# TO DO:
Every line of the data should be retyped with no difference from the original.

(Stored items)

(* ===== verification/Budget.v ===== *)
(** * The memory budget

    Consistency.v bounds inflight permits, pools and CPU.  Memory is bounded by
    admission only: a measurement records what is so, and may say more than the budget
    has.  Nothing else ever takes the memory held past it. *)

From S2P Require Import Prelude Contract Text Validation Kernel PolicyCheck Requirements State.
From S2P Require Import Assess Fairness Admission Memory Governor Policies Books Custody Ledger.
From S2P Require Import Moves Reads Invariant Steps Selection Ring Dispatch Sections Progress.
From S2P Require Import Lifecycle Trace System Queues Runs Fifo Consistency Cycles Numbers Fates.
From S2P Require Import Grips Total Contracts Calls Gates Refinement Owned Watched Health Client.
From S2P Require Import Metered.

Section budget.
Context (P : PolicySet) (authority : N) (Htyped : policies_typed P).
Implicit Types w : World.

Lemma admit_section_budget w sampled req caps waker ids out d s e :
  reachable P authority w → w_outstanding w ≡ₚ ids :: out → from_resolved caps = inr (ar_capabilities req) →
  admit_section P sampled req waker ids (w_state w) = Some (d, s, e) →
  within_budget P (w_state w) → within_budget P s.
Proof.
  intros Hw Hout Hcaps Ha. pose proof (reachable_ok P authority Htyped w Hw) as Hok.
  destruct (world_fresh _ _ Hok ids) as (F1 & F2 & _); [rewrite Hout; by left|].
  unfold admit_section in Ha. pose proof (commit_time_books sampled (w_state w)) as Hb.
  destruct (committed_reads sampled (w_state w)) as (_ & Em & _).
  destruct (commit_time sampled (w_state w)) as [now s1]. cbn [snd] in *.
  assert (ids_fresh s1 ids) as Hf.
  { eapply ids_fresh_books; [symmetry; exact Hb|]. split; [|done|].
    - apply eq_None_not_Some. intros H. apply F1. by left.
    - intros class q Hq E. apply F1. right. by exists class, q. }
  intros Hwb. eapply answered_budget.
  - eapply (admit_request_answered P s1 ids Hf); [by eapply from_resolved_NoDup|exact Ha].
  - intros Hne. rewrite Em. by apply Hwb.
Qed.

(** A step that is no measurement of a permit. *)
Definition unmeasured (a : Action) : Prop := ∀ pid, a ≠ AReconcile pid.

Lemma lstep_budget w a e w' :
  reachable P authority w → room (N.of_nat PROMOTION_BUDGET) (w_state w) → lstep P authority w a e w' →
  unmeasured a → within_budget P (w_state w) → within_budget P (w_state w').
Proof.
  intros Hw Hroom Hs Ha Hb.
  assert (a ≠ AIssue → (∀ ids, a ≠ AAdmit ids) → ¬ may_measure (grip a) → within_budget P (w_state w'))
    as Hquiet.
  { intros Hi Had Hm. assert (Total.own_step P authority a w w') as Ho by (split; [done|by exists e]).
    eapply trace_budget; [exact Hm|apply (mv_trace _ _ _ _ _ (own_moved P authority Htyped a w w' Hw Ho Hi Had))|done]. }
  destruct Hs as [| |sampled req caps waker ids out d s e Hout Hcaps Hsec| | | | | | | |
    |sampled pid freed sequence out s e Hsec| | |]; try done; try (by apply Hquiet; [..|intros []]).
  - by eapply admit_section_budget.
  - by destruct (Ha pid).
  - destruct (reachable_inv P authority w Htyped Hw) as (B & HI & HB).
    destruct (stage_release_section_parts P B Htyped HB (w_state w) HI Hroom _ _ _ _ _ _ _ Hsec)
      as (s2 & Ht & _ & Hle).
    apply (still_keeps P _ _ Ht). intros Hne. specialize (Hb Hne). cbn. lia.
Qed.

(** Runs without a measurement. *)
Definition unmeasured_run : relation World :=
  rtc (λ w w', room (N.of_nat PROMOTION_BUDGET) (w_state w) ∧
                 ∃ a e, lstep P authority w a e w' ∧ unmeasured a).
End budget.

(** A run of labels that measure nothing. *)
Lemma run_unmeasured P authority ls w w' :
  forallb (λ l, negb (measures l)) ls = true → run P authority ls w = Some w' →
  unmeasured_run P authority w w'.
Proof.
  revert w. induction ls as [|l ls IH]; intros w; cbn.
  { intros _ [= <-]. apply rtc_refl. }
  intros [Hl%negb_true_iff Hls]%andb_true_iff. case_decide as Hr; [|done].
  intros (w1 & H1 & H)%bind_Some. apply exec_lstep in H1 as (a & e & Hs & Ha).
  eapply rtc_l; [|by apply IH]. split; [done|]. exists a, e. split; [done|exact (Ha Hl)].
Qed.

(** C4: Memory never exceeds its budget by admission.  Along any run in which no
    permit is measured, whatever else happens (admissions, promotions, claims,
    releases, stage releases, sweeps), the memory units of the live permits stay within
    a budget they were within at the start; so they do in every such run from a new
    governor. *)
Theorem memory_within_budget P authority w w' :
  policies_typed P → reachable P authority w → unmeasured_run P authority w w' →
  let held (s : GovernedState) := msum (λ r, pl_effective_units (rec_ledger r)) (gs_permits s) in
  let budget := max_memory_units (ps_resources P) in
  budget ≠ 0 → held (w_state w) ≤ budget → held (w_state w') ≤ budget.
Proof.
  intros Ht Hw Hrun held budget Hne.
  assert (∀ w, reachable P authority w → gs_memory_units_held (w_state w) = held (w_state w)) as Hheld.
  { intros w0 H0. destruct (reachable_inv P authority w0 Ht H0) as (B & [[HL _ _] _ _] & _).
    apply (HL GMemory). }
  rewrite <-(Hheld w Hw). intros Hb.
  assert (within_budget P (w_state w)) as Hwb by (by intros _). clear Hb.
  revert Hw Hwb. induction Hrun as [w1|w1 w2 w3 [Hroom (a & e & Hs & Ha)] _ IH]; intros Hw Hwb.
  - rewrite <-(Hheld w1 Hw). by apply Hwb.
  - apply IH; [|by eapply lstep_budget].
    eapply reachable_step; [exact Hw|exact Hroom|by eapply lstep_wstep].
Qed.

(** Admitting a task of two memory units takes a new governor's total to two. *)
Lemma memory_within_budget_witness :
  let held (s : GovernedState) := msum (λ r, pl_effective_units (rec_ledger r)) (gs_permits s) in
  held (w_state parent_world) = 2 ∧ held (w_state parent_world) ≤ 100.
Proof.
  split; [vm_compute; reflexivity|].
  apply (memory_within_budget demo_policy 1 World_initial parent_world demo_typed
    (reachable_initial demo_policy 1)); [|vm_compute; discriminate|vm_compute; discriminate].
  apply (run_unmeasured demo_policy 1 [LFresh; LAdmit 10 (demo_task "ingest" "p") None]);
    [reflexivity|vm_compute; reflexivity].
Defined.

# REPLY:
(* ===== verification/Budget.v ===== *)
(** * The memory budget

    Consistency.v bounds inflight permits, pools and CPU.  Memory is bounded by
    admission only: a measurement records what is so, and may say more than the budget
    has.  Nothing else ever takes the memory held past it. *)

From S2P Require Import Prelude Contract Text Validation Kernel PolicyCheck Requirements State.
From S2P Require Import Assess Fairness Admission Memory Governor Policies Books Custody Ledger.
From S2P Require Import Moves Reads Invariant Steps Selection Ring Dispatch Sections Progress.
From S2P Require Import Lifecycle Trace System Queues Runs Fifo Consistency Cycles Numbers Fates.
From S2P Require Import Grips Total Contracts Calls Gates Refinement Owned Watched Health Client.
From S2P Require Import Metered.

Section budget.
Context (P : PolicySet) (authority : N) (Htyped : policies_typed P).
Implicit Types w : World.

Lemma admit_section_budget w sampled req caps waker ids out d s e :
  reachable P authority w → w_outstanding w ≡ₚ ids :: out → from_resolved caps = inr (ar_capabilities req) →
  admit_section P sampled req waker ids (w_state w) = Some (d, s, e) →
  within_budget P (w_state w) → within_budget P s.
Proof.
  intros Hw Hout Hcaps Ha. pose proof (reachable_ok P authority Htyped w Hw) as Hok.
  destruct (world_fresh _ _ Hok ids) as (F1 & F2 & _); [rewrite Hout; by left|].
  unfold admit_section in Ha. pose proof (commit_time_books sampled (w_state w)) as Hb.
  destruct (committed_reads sampled (w_state w)) as (_ & Em & _).
  destruct (commit_time sampled (w_state w)) as [now s1]. cbn [snd] in *.
  assert (ids_fresh s1 ids) as Hf.
  { eapply ids_fresh_books; [symmetry; exact Hb|]. split; [|done|].
    - apply eq_None_not_Some. intros H. apply F1. by left.
    - intros class q Hq E. apply F1. right. by exists class, q. }
  intros Hwb. eapply answered_budget.
  - eapply (admit_request_answered P s1 ids Hf); [by eapply from_resolved_NoDup|exact Ha].
  - intros Hne. rewrite Em. by apply Hwb.
Qed.

(** A step that is no measurement of a permit. *)
Definition unmeasured (a : Action) : Prop := ∀ pid, a ≠ AReconcile pid.

Lemma lstep_budget w a e w' :
  reachable P authority w → room (N.of_nat PROMOTION_BUDGET) (w_state w) → lstep P authority w a e w' →
  unmeasured a → within_budget P (w_state w) → within_budget P (w_state w').
Proof.
  intros Hw Hroom Hs Ha Hb.
  assert (a ≠ AIssue → (∀ ids, a ≠ AAdmit ids) → ¬ may_measure (grip a) → within_budget P (w_state w'))
    as Hquiet.
  { intros Hi Had Hm. assert (Total.own_step P authority a w w') as Ho by (split; [done|by exists e]).
    eapply trace_budget; [exact Hm|apply (mv_trace _ _ _ _ _ (own_moved P authority Htyped a w w' Hw Ho Hi Had))|done]. }
  destruct Hs as [| |sampled req caps waker ids out d s e Hout Hcaps Hsec| | | | | | | |
    |sampled pid freed sequence out s e Hsec| | |]; try done; try (by apply Hquiet; [..|intros []]).
  - by eapply admit_section_budget.
  - by destruct (Ha pid).
  - destruct (reachable_inv P authority w Htyped Hw) as (B & HI & HB).
    destruct (stage_release_section_parts P B Htyped HB (w_state w) HI Hroom _ _ _ _ _ _ _ Hsec)
      as (s2 & Ht & _ & Hle).
    apply (still_keeps P _ _ Ht). intros Hne. specialize (Hb Hne). cbn. lia.
Qed.

(** Runs without a measurement. *)
Definition unmeasured_run : relation World :=
  rtc (λ w w', room (N.of_nat PROMOTION_BUDGET) (w_state w) ∧
                 ∃ a e, lstep P authority w a e w' ∧ unmeasured a).
End budget.

(** A run of labels that measure nothing. *)
Lemma run_unmeasured P authority ls w w' :
  forallb (λ l, negb (measures l)) ls = true → run P authority ls w = Some w' →
  unmeasured_run P authority w w'.
Proof.
  revert w. induction ls as [|l ls IH]; intros w; cbn.
  { intros _ [= <-]. apply rtc_refl. }
  intros [Hl%negb_true_iff Hls]%andb_true_iff. case_decide as Hr; [|done].
  intros (w1 & H1 & H)%bind_Some. apply exec_lstep in H1 as (a & e & Hs & Ha).
  eapply rtc_l; [|by apply IH]. split; [done|]. exists a, e. split; [done|exact (Ha Hl)].
Qed.

(** C4: Memory never exceeds its budget by admission.  Along any run in which no
    permit is measured, whatever else happens (admissions, promotions, claims,
    releases, stage releases, sweeps), the memory units of the live permits stay within
    a budget they were within at the start; so they do in every such run from a new
    governor. *)
Theorem memory_within_budget P authority w w' :
  policies_typed P → reachable P authority w → unmeasured_run P authority w w' →
  let held (s : GovernedState) := msum (λ r, pl_effective_units (rec_ledger r)) (gs_permits s) in
  let budget := max_memory_units (ps_resources P) in
  budget ≠ 0 → held (w_state w) ≤ budget → held (w_state w') ≤ budget.
Proof.
  intros Ht Hw Hrun held budget Hne.
  assert (∀ w, reachable P authority w → gs_memory_units_held (w_state w) = held (w_state w)) as Hheld.
  { intros w0 H0. destruct (reachable_inv P authority w0 Ht H0) as (B & [[HL _ _] _ _] & _).
    apply (HL GMemory). }
  rewrite <-(Hheld w Hw). intros Hb.
  assert (within_budget P (w_state w)) as Hwb by (by intros _). clear Hb.
  revert Hw Hwb. induction Hrun as [w1|w1 w2 w3 [Hroom (a & e & Hs & Ha)] _ IH]; intros Hw Hwb.
  - rewrite <-(Hheld w1 Hw). by apply Hwb.
  - apply IH; [|by eapply lstep_budget].
    eapply reachable_step; [exact Hw|exact Hroom|by eapply lstep_wstep].
Qed.

(** Admitting a task of two memory units takes a new governor's total to two. *)
Lemma memory_within_budget_witness :
  let held (s : GovernedState) := msum (λ r, pl_effective_units (rec_ledger r)) (gs_permits s) in
  held (w_state parent_world) = 2 ∧ held (w_state parent_world) ≤ 100.
Proof.
  split; [vm_compute; reflexivity|].
  apply (memory_within_budget demo_policy 1 World_initial parent_world demo_typed
    (reachable_initial demo_policy 1)); [|vm_compute; discriminate|vm_compute; discriminate].
  apply (run_unmeasured demo_policy 1 [LFresh; LAdmit 10 (demo_task "ingest" "p") None]);
    [reflexivity|vm_compute; reflexivity].
Defined.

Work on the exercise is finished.